In December the 27th Guards Corps was reassigned to 37th Army, still in 2nd Ukrainian Front, but in the new year this Army was transferred to 3rd Ukrainian Front while the division was moved to the 57th Rifle Corps. The Front's first effort to renew the drive on Krivoi Rog began on January 10, led mainly by 46th Army, but made only modest gains at considerable cost and was halted on the 16th. The offensive was renewed on January 30 after a powerful artillery preparation against the positions of the German XXX Army Corps on the same sector of the line, but this was met with a counter-barrage that disrupted the attack. A new effort the next day, backed by even heavier artillery and air support, made progress but still did not penetrate the German line.
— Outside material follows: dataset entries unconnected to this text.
(** * Cover-colour extractor: a shallow embedding of [color_extractor.cpp]

    The development follows
    [src/freeassetfilter/core/cpp_color_extractor/color_extractor.cpp]:
    the sRGB <-> CIELAB conversions, the CIEDE2000 colour difference, the
    K-Means clustering in Lab space and the palette selection of
    [extract_colors] and [extract_colors_from_numpy].

    Conventions of the embedding.
    - A C++ [float] is rendered as a real number ([R]); every [float]
      literal stands for the decimal it is written as, [M_PI] for [PI], and
      the [<cmath>] functions for their real counterparts.  Rounding,
      overflow to infinity and NaN are therefore outside the model.
    - [uint8_t] and [int] values are integers in [Z]; [int] arithmetic that
      the source performs on caller-controlled values is wrapped to 32 bits
      ([wrap32]), conversions to [size_t] are taken modulo [2^64].
    - Container sizes and indices that are bounded by a container length
      are natural numbers.
    - The random-number machinery of [<random>] is an interface
      ([RandomSource]); the generator state is threaded explicitly. *)

From Stdlib Require Import Reals Lra Lia ZArith List Permutation Sorted.
From stdpp Require Import base decidable list.
From Equations Require Import Equations.
Import ListNotations.

#[local] Open Scope R_scope.

(** ** Data structures *)

Record RGB := mkRGB { rgb_r : Z; rgb_g : Z; rgb_b : Z }.

Record Lab := mkLab { lab_L : R; lab_a : R; lab_b : R }.

Record Cluster := mkCluster { centroid : Lab; size : nat }.

(** [Lab()] and [RGB()], the default constructors. *)
Definition Lab0 : Lab := mkLab 0 0 0.
Definition RGB0 : RGB := mkRGB 0 0 0.

#[global] Instance Lab_inhabited : Inhabited Lab := populate Lab0.
#[global] Instance Cluster_inhabited : Inhabited Cluster := populate (mkCluster Lab0 0).

(** Comparisons of [float]s are decided on the reals. *)
#[global] Instance Rlt_decision (x y : R) : Decision (x < y) := Rlt_dec x y.
#[global] Instance Rle_decision (x y : R) : Decision (x <= y) := Rle_dec x y.
#[global] Instance Req_decision (x y : R) : Decision (x = y) := Req_dec_T x y.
On February 1 the XXX Corps line was pierced in several places and by nightfall the Soviet forces had torn a 9 km-wide gap in the line west of the Buzuluk River. During the next two days German 6th Army tried to avoid encirclement by slogging through the mud to the Kamianka River line, which was already compromised by the Soviet advance. Forward detachments of 8th Guards Army reached Apostolovo on the 4th and over the next few days 46th Army began to attempt a sweep westward to envelop Krivoi Rog from the south. The dispersion of the Front's forces, combined with German reserves produced by the evacuation of the Nikopol bridgehead east of the Dniepr and indecision on the part of the German high command, produced "a peculiar sort of semiparalysis" on this part of the front during the second half of the month. During this period the 48th Guards was transferred to the 34th Rifle Corps of 46th Army. Finally, on February 21 elements of the 46th and 37th Armies broke into the outer defenses of Krivoi Rog. To avoid costly street fighting 6th Army was withdrawn west of the city, which was liberated the next day. The division was given a battle honor for its part in this action:
"KRIVOI ROG... 48th Guards Rifle Division (Colonel Korchikov, Gleb Nikolaevich)... The troops who participated in the liberation of Krivoi Rog, by the order of the Supreme High Command of 22 February 1944, and a commendation in Moscow, are given a salute of 20 artillery salvoes from 224 guns."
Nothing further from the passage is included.